DATA TO USE below:
(** * The backgammon engine of [BackgammonGame] (src/index.js)

    A shallow embedding of the rules engine of the React component
    [BackgammonGame]: the board, the legality helpers, the move generator
    [calculatePossibleMoves], the existence check [checkIfAnyPossibleMoves]
    and the event handlers ([rollDiceHandler], [handlePointClick],
    [performMove], [undoLastMove], [endTurn]) together with the effects that
    keep [mustReenterFromBar] and [possibleMovesInfo] up to date.

    JavaScript numbers are integers here and are modelled by [Z]; colour
    values are the JavaScript strings of the source; arrays are lists whose
    head is index 0, so [push] appends and [pop] removes the last element.
    State that only feeds rendering (the dice faces shown, the modal
    dialogs, the sound toggle) is left out. *)

From Stdlib Require Import ZArith Lia List Bool String.
From stdpp Require Import base list.
Import ListNotations.

Open Scope string_scope.
Open Scope list_scope.
Open Scope Z_scope.

(** ** Data model *)

(** A colour is a JavaScript string: ['white'], ['black'], and whatever else
    the code produces in a colour position. *)
Abbreviation Color := string (only parsing).

(** The objects [{ white: n, black: m }] used for [bar] and [home]. *)
Record Tally := mkTally { white : Z; black : Z }.

(** [t[k]]: reading a key other than ['white'] and ['black'] gives
    [undefined]. *)
Definition tally_get (t : Tally) (k : Color) : option Z :=
  if String.eqb k "white" then Some (white t)
  else if String.eqb k "black" then Some (black t)
  else None.

(** [t[k] > 0], which is false when [t[k]] is [undefined]. *)
Definition tally_pos (t : Tally) (k : Color) : bool :=
  match tally_get t k with
  | Some n => 0 <? n
  | None => false
  end.

(** [t[k]++] and [t[k]--] (as [tally_add k 1] and [tally_add k (-1)]).  For a
    key other than ['white'] and ['black'] JavaScript stores [NaN] under that
    new key; the two fields of the record are left as they are. *)
Definition tally_add (k : Color) (d : Z) (t : Tally) : Tally :=
  if String.eqb k "white" then mkTally (white t + d) (black t)
  else if String.eqb k "black" then mkTally (white t) (black t + d)
  else t.

(** [boardState]: each point is the array [checkers] of the colours stacked
    on it, bottom first. *)
Record Board := mkBoard {
  points : list (list Color);
  bar : Tally;
  home : Tally
}.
End of DATA TO USE.
Look through the material above for the string "black" and copy each line that has it.

» **SOLUTION FOR THIS PROBLEM**:
(** A colour is a JavaScript string: ['white'], ['black'], and whatever else
(** The objects [{ white: n, black: m }] used for [bar] and [home]. *)
Record Tally := mkTally { white : Z; black : Z }.
(** [t[k]]: reading a key other than ['white'] and ['black'] gives
  else if String.eqb k "black" then Some (black t)
    key other than ['white'] and ['black'] JavaScript stores [NaN] under that
  if String.eqb k "white" then mkTally (white t + d) (black t)
  else if String.eqb k "black" then mkTally (white t) (black t + d)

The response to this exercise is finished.